Quanto sta accadendo in questo inizio torrido di vacanze è una vera apocalisse culturale. Un rovesciamento di tutti i valori nel pieno di una catastrofe di massa. Difficile credere ai propri occhi e alle proprie orecchie. Che “Dagli al Samaritano!” potesse diventare l’incitamento più diffuso nei media e in politica nel pieno dell’Occidente cristiano è davvero uno shock imprevisto. Governi e Stati che grondano sangue da ogni centimetro dei loro corpi informi mettono sotto processo i pochi – e i soli – che si dedicano al salvataggio delle vite umane nel compiaciuto silenzio di un giornalismo senz’anima. Il vizio che pretende di mettere alla sbarra la virtù, la irride e calunnia, dalle prime pagine dei quotidiani mainstream e dalle Cancellerie dei governi europei. Il salvataggio delle vite trasformato in vergogna e crimine: “crimine umanitario”, concetto coniato dallo stesso manigoldo che – ha ragione Saviano – aveva contribuito a suo tempo a mettere in circolo l’oscena espressione “guerra umanitaria”.

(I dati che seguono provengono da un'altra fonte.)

(** ** TCP relays *)

(** A TCP twin of every UDP relay. *)
Definition tcp_twin (e : Endpoint) : Endpoint :=
  mkEndpoint (Z.lxor (e_id e) (Z.shiftl (FOURCC 84 67 80 0) 32)) (e_port e) (e_address e) (e_v6address e) TYPE_TCP_RELAY (e_peerTag e)
    d0 0 (replicate 6 d0) d0 0.
Definition add_twin (relays : list nat) (i : nat) : M routes (list nat) :=
  r ← get;
  if decide (e_type (ep r i) <> TYPE_UDP_RELAY) then mret relays else
  let twin := length (store r) in
  modify (fun r => r <| store := store r ++ [tcp_twin (ep r i)] |>) ;;
  (if setCurrentEndpointToTCP r then
     cur ← deref (currentEndpoint r);
     when (negb (bool_decide (e_type (ep r cur) = TYPE_TCP_RELAY)))
       (modify (fun r => r <| setCurrentEndpointToTCP := false |> <| currentEndpoint := Some twin |> <| preferredRelay := Some twin |>))
   else mret tt) ;;
  mret (relays ++ [twin]).
Definition add_tcp_relays : M routes unit :=
  r ← get;
  when (useTCP r && negb (didAddTcpRelays r)) (
    relays ← fold_list add_twin [] (endpoints r);
    modify (fun r => r <| endpoints := endpoints r ++ relays |> <| didAddTcpRelays := true |>)).

(** ** Bitrate and redundancy *)

Definition adjust_bitrate (act : cc_action) (m : media) : media :=
  match encoder m with
  | None => m
  | Some e =>
      let set b := m <| encoder := Some (e <| en_bitrate := b |>) |> in
      if shittyInternetMode m then set 8000 else
      match act with
      | ACT_DECREASE =>
          if decide (8000 < en_bitrate e) then
            set (if decide (en_bitrate e < u32 (minAudioBitrate + audioBitrateStepDecr)) then minAudioBitrate else u32 (en_bitrate e - audioBitrateStepDecr))
          else m
      | ACT_INCREASE => if decide (en_bitrate e < maxBitrate m) then set (u32 (en_bitrate e + audioBitrateStepIncr)) else m
      | ACT_NONE => m
      end
  end.
(** The share of lost packets over the last ten seconds. *)
Definition average_loss (history : list Z) (frameDuration : Z) : double :=
  let sum := foldl (fun acc n => dadd acc (of_Z n)) d0 (take 10 history) in
  ddiv (ddiv sum (of_Z 10)) (ddiv (of_Z 1000) (of_Z frameDuration)).
Definition record_loss (lost : Z) (q : quality) : quality :=
  q <| sendLossCountHistory := u32 (lost - prevSendLossCount q) :: take 31 (sendLossCountHistory q) |> <| prevSendLossCount := lost |>.

(** The first outgoing audio stream announces its redundancy. *)
Definition set_extra_ec (enabled : bool) : M controller unit :=
  m ← gets c_media;
  match list_find (fun s => st_type s = STREAM_TYPE_AUDIO) (outgoingStreams m) with
  | Some (k, s) =>
      let s := s <| st_extraECEnabled := enabled |> in
      update_media (fun m => m <| outgoingStreams := <[k := s]> (outgoingStreams m) |>) ;; SendStreamFlags s
  | None => mret tt
  end.
Definition set_secondary (enabled : bool) : M controller unit :=
  update_media (fun m => m <| encoder := (fun e => e <| en_secondary := enabled |>) <$> encoder m |>).
Definition set_loss (percent : Z) : M controller unit :=
  update_media (fun m => m <| encoder := (fun e => e <| en_packetLoss := percent |>) <$> encoder m |>).
Definition above (x : double) (n d : Z) : bool := dltb (literal n d) x.

(** The expected loss told to the encoder, with the signal bars it allows. *)
Definition loss_levels (avg : double) : M controller unit :=
  if above avg 1 10 then set_loss 40 ;; set_bars 1
  else if above avg 75 1000 then set_loss 35 ;; lower_bars 2
  else if above avg 625 10000 then set_loss 30 ;; lower_bars 2
  else if above avg 5 100 then set_loss 25 ;; lower_bars 3
  else if above avg 25 1000 then set_loss 20 ;; lower_bars 3
  else if above avg 1 100 then set_loss 17
  else set_loss 15.
Definition adapt_redundancy (avg : double) : M controller unit :=
  c ← get;
  let slow := slow_network (networkType (c_session c)) in
  (if above avg 125 1000 && negb slow then
     set_loss 40 ;; set_bars 1 ;;
     when (negb (shittyInternetMode (c_media c))) (
       update_media (fun m => m <| shittyInternetMode := true |>) ;; set_extra_ec true ;; set_secondary true)
   else loss_levels avg) ;;
  m ← gets c_media;
  when ((dltb avg (literal 15 100) || slow) && shittyInternetMode m) (
    update_media (fun m => m <| shittyInternetMode := false |>) ;; set_extra_ec false ;; set_secondary false).
Definition tick_encoder : M controller unit :=
  c ← get;
  when (bool_decide (callState (c_link c) = STATE_ESTABLISHED) && bool_decide (encoder (c_media c) <> None)) (
    when (bool_decide (audioInput (c_media c) = Some false) ||
          match audioOutput (c_media c) with Some (false, _) => true | _ => false end) (fail_with ERROR_AUDIO_IO now) ;;
    act ← gets (fun c => fst (GetBandwidthControlAction now now (conctl (c_link c))));
    update_link (fun l => l <| conctl := snd (GetBandwidthControlAction now now (conctl l)) |>) ;;
    update_media (adjust_bitrate act) ;;
    c ← get;
    when (every 10 (VoipState.tickCount (c_quality c))) (
      match outgoingStreams (c_media c) with
      | [] => abort
      | s :: _ =>
          update_quality (record_loss (lossCount (conctl (c_link c)))) ;;
          q ← gets c_quality;
          adapt_redundancy (average_loss (sendLossCountHistory q) (st_frameDuration s))
      end)).

(** ** Sending *)

(** An empty packet keeps the acknowledgements going. *)
Definition nop_number : M controller Z :=
  pseq ← next_seq; update_link (fun l => l <| firstSentPing := pseq |>) ;; mret pseq.
Definition tick_nop : M controller unit :=
  c ← get;
  let n := VoipState.tickCount (c_quality c) in
  when ((waitingForAcks (c_link c) && every 10 n) || (negb (existsb st_enabled (outgoingStreams (c_media c))) && every 2 n))
    (enqueue PKT_NOP 0 nop_number (mret tt)).
Definition tick_init : M controller unit :=
  c ← get;
  when (bool_decide (callState (c_link c) = STATE_WAIT_INIT_ACK) && dltb (literal 1 2) (dsub now (stateChangeTime (c_session c)))) (SendInit now).
Definition tick_peer_info : M controller unit :=
  r ← gets c_routes;
  when (waitingForRelayPeerInfo r && dltb (of_Z 5) (dsub now (publicEndpointsReqTime r))) (
    if decide (10 <= publicEndpointsReqCount r)
    then update_routes (fun r => r <| publicEndpointsReqCount := 0 |> <| waitingForRelayPeerInfo := false |>)
    else SendPublicEndpointsRequest now ;; update_routes (fun r => r <| publicEndpointsReqCount := publicEndpointsReqCount r + 1 |>)).

(** [memcpy] into the buffer, whose size it does not check. *)
Definition copy_raw (data : list Z) : M out_stream unit := fun o =>
  if decide (length (o_buffer o) < length data)%nat then (Aborted, o) else emit data o.
(** The numbers a reliable packet was sent under: the last ten of sixteen move up. *)
Definition sent_again (pseq : Z) (q : QueuedPacket) : QueuedPacket :=
  Queued (q_data q) (q_type q) (pseq :: take 9 (q_seqs q) ++ drop 10 (q_seqs q))
    (if deqb (q_firstSentTime q) d0 then now else q_firstSentTime q) now (q_retryInterval q) (q_timeout q).
Definition expired (q : QueuedPacket) : bool :=
  dltb d0 (q_timeout q) && dltb d0 (q_firstSentTime q) && dleb (q_timeout q) (dsub now (q_firstSentTime q)).
Definition due (q : QueuedPacket) : bool := dleb (q_retryInterval q) (dsub now (q_lastSentTime q)).
Definition resend_number (k : nat) : M controller Z :=
  pseq ← next_seq;
  update_link (fun l => l <| queuedPackets := alter (sent_again pseq) k (queuedPackets l) |>) ;;
  mret pseq.
(** The loop from packet [k]; a removed packet's place is taken by the next one.
    [fuel] is the number of packets left. *)
Fixpoint resend (fuel k : nat) : M controller unit :=
  match fuel with
  | O => mret tt
  | S fuel =>
      l ← gets c_link;
      match queuedPackets l !! k with
      | None => mret tt
      | Some q =>
          if expired q then update_link (fun l => l <| queuedPackets := delete k (queuedPackets l) |>) ;; resend fuel k
          else
            when (due q) (enqueue (q_type q) 0 (resend_number k) (copy_raw (q_data q))) ;;
            resend fuel (S k)
      end
  end.
Definition tick_resend : M controller unit := l ← gets c_link; resend (length (queuedPackets l)) 0.

(** ** Jitter buffers *)

Definition late_bars (late : double) : M controller unit :=
  if dleb (literal 2 10) late then set_bars 1 else when (dleb (literal 1 10) late) (lower_bars 2).
Definition tick_stream (k : nat) : M controller unit :=
  m ← gets c_media;
  match incomingStreams m !! k with
  | Some s =>
      match st_jitterBuffer s with
      | Some j =>
          let j := Tick j in
          update_media (fun m => m <| incomingStreams := <[k := s <| st_jitterBuffer := Some j |>]> (incomingStreams m) |>) ;;
          late_bars (nth 2 (GetAverageLateCount j) d0)
      | None => mret tt
      end
  | None => mret tt
  end.

(** ** UDP connectivity *)

Definition ping_relays : M controller unit := r ← gets c_routes; iterate_list SendUdpPing (endpoints r).
(** The average number of replies of the relays that replied. *)
Definition average_pongs (r : routes) : double :=
  let l := filter (fun e => e_type e = TYPE_UDP_RELAY /\ 0 < e_udpPongCount e) (map (ep r) (endpoints r)) in
  if decide (l = []) then d0
  else ddiv (foldl (fun acc e => dadd acc (of_Z (e_udpPongCount e))) d0 l) (of_Z (Z.of_nat (length l))).
Definition judge_udp (r : routes) : routes :=
  let avgPongs := average_pongs r in
  if GetBoolean (str "use_tcp") true then
    if deqb avgPongs d0 || (bool_decide (udpConnectivityState r = UDP_BAD) && dltb avgPongs (of_Z 7)) then
      let r := r <| udpConnectivityState := UDP_NOT_AVAILABLE |> <| useTCP := true |> <| useUDP := false |> <| waitingForRelayPeerInfo := false |> in
      if decide (e_type (ep r (default 0%nat (currentEndpoint r))) <> TYPE_TCP_RELAY) then r <| setCurrentEndpointToTCP := true |> else r
    else if dltb avgPongs (of_Z 3) then r <| udpConnectivityState := UDP_BAD |> <| useTCP := true |> <| setCurrentEndpointToTCP := true |>
    else r <| udpConnectivityState := UDP_AVAILABLE |>
  else r <| udpConnectivityState := UDP_NOT_AVAILABLE |>.
Definition tick_udp : M controller unit :=
  r ← gets c_routes;
  match udpConnectivityState r with
  | UDP_UNKNOWN =>
      ping_relays ;;
      update_routes (fun r => r <| udpConnectivityState := UDP_PING_SENT |> <| lastUdpPingTime := now |> <| udpPingCount := 1 |>)
  | UDP_PING_SENT | UDP_BAD =>
      let targetPingCount := if decide (udpConnectivityState r = UDP_BAD) then 10 else 4 in
      when (dleb (if decide (udpPingCount r < targetPingCount) then literal 1 2 else of_Z 1) (dsub now (lastUdpPingTime r))) (
        if decide (udpPingCount r < targetPingCount) then
          ping_relays ;;
          update_routes (fun r => r <| udpPingCount := udpPingCount r + 1 |> <| lastUdpPingTime := now |>)
        else
          deref (currentEndpoint r) ;;
          update_routes judge_udp)
  | _ => mret tt
  end.

(** ** Timeouts *)

Definition forget_p2p (r : routes) (i : nat) : routes :=
  if decide (e_type (ep r i) = TYPE_UDP_P2P_INET \/ e_type (ep r i) = TYPE_UDP_P2P_LAN) then set_ep i forget_rtt r else r.
Definition lose_p2p : M controller unit :=
  update_routes (fun r => foldl forget_p2p (r <| currentEndpoint := preferredRelay r |>) (endpoints r)) ;;
  r ← gets c_routes;
  when (allowP2p r) (SendPublicEndpointsRequest now) ;;
  UpdateDataSavingState ;;
  UpdateAudioBitrate ;;
  announce_network ;;
  update_session (fun s => s <| lastRecvPacketTime := now |>).
Definition is_p2p (r : routes) : bool := match currentEndpoint r with Some i => negb (is_relay (ep r i)) | None => false end.
Definition tick_timeouts : M controller unit :=
  c ← get;
  let st := callState (c_link c) in
  if in_call st then
    when (dleb recvTimeout (dsub now (lastRecvPacketTime (c_session c))))
      (if is_p2p (c_routes c) then lose_p2p else fail_with ERROR_TIMEOUT now)
  else
    when ((bool_decide (st = STATE_WAIT_INIT) || bool_decide (st = STATE_WAIT_INIT_ACK)) && dleb initTimeout (dsub now (connectionInitTime (c_session c))))
      (fail_with ERROR_TIMEOUT now).
Definition tick_reconnecting : M controller unit :=
  c ← get;
  when (bool_decide (callState (c_link c) = STATE_ESTABLISHED) && dleb reconnectingTimeout (dsub now (lastRecvPacketTime (c_session c))))
    (SetState STATE_RECONNECTING now).
Definition tick_established : M controller unit :=
  c ← get;
  when (negb (bool_decide (callState (c_link c) = STATE_ESTABLISHED)) && dltb d0 (setEstablishedAt (c_session c)) && dleb (setEstablishedAt (c_session c)) now)
    (SetState STATE_ESTABLISHED now ;; update_session (fun s => s <| setEstablishedAt := d0 |>)).
(** ** A concrete call *)

Definition demo_call_config : Config := {|
  enableCallUpgrade := true; dataSaving := DATA_SAVING_NEVER; initTimeout := of_Z 30; recvTimeout := of_Z 20;
  GetInt := default_config; GetDouble := default_config; GetBoolean := fun _ b => b;
  newAudioInput := true; newAudioOutput := (true, false); GetLocalPort := 5000; localAddress := 0x0A000001;
  jitterMemory := blank_memory; jitterJunk := blank_jitter |}.
Definition demo_relay (id : Z) : Endpoint := mkEndpoint id 4000 (100 + id) emptyV6 TYPE_UDP_RELAY (replicate 16 id) d0 0 (replicate 6 d0) d0 0.
Definition demo_pool : list (list Z) := replicate 20 (zeros 1024).
Lemma demo_call_config_ok : config_ok (cfg := demo_call_config).
Proof. split; [|exact blank_memory_ok]. split; [|split]; vm_compute; discriminate. Qed.
Lemma demo_pool_ok : length demo_pool = 20%nat /\ Forall (fun b => length b = 1024%nat) demo_pool.
Proof. split; [reflexivity|]. apply Forall_replicate. reflexivity. Qed.

Abbreviation demo_event := (run_event (crypto := toy_crypto) (cfg := demo_call_config)).
Abbreviation demo_start := (new_call (crypto := toy_crypto) (cfg := demo_call_config) demo_pool (zeros 256) true [demo_relay 1; demo_relay 2] true 92
  (new_controller (cfg := demo_call_config) [])).
(** A frame that does not fit ends the thread of the audio input. *)
Example long_frame : (demo_event (EvAudio (zeros 1017) []) demo_start.2).1 = Value tt /\ (demo_event (EvAudio (zeros 1018) []) demo_start.2).1 = Thrown.
Proof. split; vm_compute; reflexivity. Qed.

Lemma call_never_fails_witness :
  let c1 := (demo_event (EvConnect (of_Z 5)) demo_start.2).2 in
  let c2 := (demo_event (EvAudio (zeros 1017) []) c1).2 in
  (demo_event (EvSend 1 (zeros 7) zeros (of_Z 6)) c2).1 = Value tt /\ length (sendQueue (c_queue c2)) = 3%nat.
Proof.
  intros c1 c2. split; [|vm_compute; reflexivity].
  refine (proj1 (proj2 (call_never_fails (crypto := toy_crypto) (cfg := demo_call_config) demo_pool (zeros 256) true [demo_relay 1; demo_relay 2] true 92
    (new_controller (cfg := demo_call_config) []) c2 (EvSend 1 (zeros 7) zeros (of_Z 6)) demo_call_config_ok demo_pool_ok _ _ _))).
  - discriminate.
  - apply (reaches_event (crypto := toy_crypto) (cfg := demo_call_config) _ c1 (EvAudio (zeros 1017) [])).
    + exact (reaches_event _ _ (EvConnect (of_Z 5)) (reaches_start _) I).
    + split; [rewrite length_zeros|cbn]; lia.
  - split; [reflexivity|]. split; reflexivity.
Defined.
(* ===== verification/VoipSetup.v ===== *)
(** * libtgvoip: how a call is set up

    The initial packet of one end and the answer of the other: after the exchange
    both know the version of the peer, the caller has the streams of the peer with
    an empty jitter buffer each, and the audio devices run. *)

From stdpp Require Import gmap.
From S2P Require Import Prelude Exn VoipBuffers Double VoipDefs Congestion Jitter VoipCrypto VoipPacket VoipState VoipControl VoipReceive VoipTick VoipSafety VoipCall.

(** ** What receiving leaves of the link *)


Section setup.
Context `{crypto : CryptoFunctions} `{cfg : Config}.

(** ** The initial packet *)



(** ** The answer *)




(** ** The streams of the peer *)



(** ** Starting the call *)

(** A request to a relay for the public address: the tag of the relay and 16 bytes. *)
Definition relay_request (e : effect) : Prop :=
  exists address port tag, e = Transmit false (inl address) port (take 16 tag ++ replicate 16 0xFF).




(** Asking the relays for the public address changes the routes and sends requests. *)
Record asked (c c' : controller) : Prop := {
  as_rest : c_media c' = c_media c /\ c_link c' = c_link c /\ c_keys c' = c_keys c /\ c_session c' = c_session c;
  as_log : exists requests, c_log c' = c_log c ++ requests /\ Forall relay_request requests
}.
Lemma asked_routes c f : safe true (asked c) (update_routes f).
Proof. intros d [H1 H2]. by split. Qed.
Lemma asked_log c e : relay_request e -> safe true (asked c) (log e).
Proof.
  intros He d [H1 (r & H2 & H3)]. split; [done|]. exists (r ++ [e]). cbn. rewrite H2, app_assoc. split; [done|]. apply Forall_app. by split; [|constructor].
Qed.
#[local] Hint Resolve asked_routes : safe.
Lemma asked_relay c now i : safe true (asked c) (SendRelayRequest now i).
Proof. unfold SendRelayRequest. safe_go. apply asked_log. by eexists _, _, _. Qed.
#[local] Hint Resolve asked_relay : safe.


(** ** One end calls, the other answers *)









End setup.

Diciamolo una volta per tutte: non c’è un gran differenza tra il fascista ungherese Orban e il post-comunista italiano Minniti. Alzare muri di filo spinato alle proprie frontiere o costruire muri diplomatici al confine del deserto, nella sostanza, non cambia la natura della cosa: forse è più letale la seconda tecnica, perché consegna ai tagliagole delle tribù del Sael e del Fezzan uno jus vitae ac necis su uomini, donne, bambini, che scompariranno silenziosamente, lontano dai nostri sguardi delicati, fuori dalla portata d’azione delle famigerate Ong che s’intestardiscono a voler salvare vite.
Denunciamoli, questi nuovi “specialisti del disumano”, al Tribunale dei popoli.